A 25% drop in high-end storage spending meant that external disk storage and total disk storage sales respectively fell 5.2% and 6.9% yr/yr in Q1, says IDC.
IBM was a big loser, probably to cloud storage as the high end of the market dropped.
"The poor results of the first quarter were driven by several factors, the most important of which was a -25% decline in high-end storage spending," said Eric Sheppard, Research Director, IDC Storage.
"Other important contributors to the market decline include the mainstream adoption of storage optimisation technologies, a general trend towards keeping systems longer, economic uncertainty, and the ability of customers to address capacity needs on a micro and short-term basis through public cloud offerings."
Those figures follow Q4 growth rates of 2.4% and 1.3%. Market leader EMC, which depends heavily on its high-end Symmetrix line, saw its external share fall 110 bps yr/yr to 29.1%, and its total share fall 50 bps to 22.4%.

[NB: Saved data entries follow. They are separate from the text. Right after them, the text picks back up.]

(** ** The decomposition guard *)

(** C2: the engine runs (calls the decomposition library) exactly on
    series of at least 2 * 24 = 48 points, so a decomposition is produced
    only for such series; a shorter one (40 points, say) gives no
    decomposition and no exception but the insufficient data message,
    which states the minimum of 48. *)
Theorem decompose_requires_48
    (STL : list (option Q) → Z → Z → Z → bool
           → option (list (option Q) * list (option Q) * list (option Q)))
    (seasonal_decompose : list (option Q) → Z
                          → option Decomposition.DecompositionResult)
    (algo : string) (ts_hourly : list (option Q)) :
  (Z.of_nat (length ts_hourly) < 2 * 24
   ↔ Decomposition.decompose STL seasonal_decompose algo ts_hourly
     = Decomposition.st_info Decomposition.not_enough)
  ∧ (2 * 24 ≤ Z.of_nat (length ts_hourly)
     ↔ Decomposition.ran
         (Decomposition.decompose STL seasonal_decompose algo ts_hourly))
  ∧ (∀ res, Decomposition.decompose STL seasonal_decompose algo ts_hourly
            = Decomposition.Decomposed res →
     2 * 24 ≤ Z.of_nat (length ts_hourly))
  ∧ is_Some (String.index 0 "48" Decomposition.not_enough).
Proof.
  unfold Decomposition.decompose. cbv zeta.
  destruct (Z.leb_spec 48 (Z.of_nat (length ts_hourly))) as [Hn|Hn].
  - assert (Decomposition.ran
              (if String.prefix "STL" algo
               then match STL ts_hourly 24
                            (Windows.seasonal_w 24
                               (Z.of_nat (length ts_hourly)))
                            (Windows.trend_w 24
                               (Z.of_nat (length ts_hourly))) true with
                    | Some (trend, seas, resid) =>
                        Decomposition.Decomposed
                          (Decomposition.mkDecomp ts_hourly trend seas resid)
                    | None => Decomposition.Raised
                    end
               else match seasonal_decompose ts_hourly 24 with
                    | Some dec => Decomposition.Decomposed dec
                    | None => Decomposition.Raised
                    end)) as Hran.
    { destruct (String.prefix "STL" algo).
      - by destruct (STL _ _ _ _ _) as [[[??]?]|].
      - by destruct (seasonal_decompose _ _). }
    split; [|split; [|split; [lia|by eexists]]].
    + split; [lia|]. intros Heq. rewrite Heq in Hran. done.
    + split; [done|lia].
  - split; [done|]. split; [|split; [done|by eexists]].
    split; [lia|done].
Qed.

EMC previously reported that its high-end sales fell 22% in Q1; strong flash/scale-out storage sales partly offset the drop. NetApp's low high-end exposure allowed its shares to grow 30 bps and 50 bps to 15.1% and 11.7%, in spite of a 2.8% revenue drop. HP's external share rose 40 bps to 8.8% (through its brand 3PAR's strength), but its total share fell 20 bps to 15.1% (mainly on server weakness).
Things still look bleak for IBM, which reported a 23% yr/yr Q1 system storage revenue drop: Its external share fell 200 bps to 8.8%, and its total share 180 bps to 10.1%.The total disk share of non-top-5 vendors rose 370 bps to 28.8%.
Chalk that up to both surging demand for cloud storage (getting cheaper by the quarter) running on commodity hardware, and momentum for flash/hybrid storage upstarts such as Nimble and Nutanix.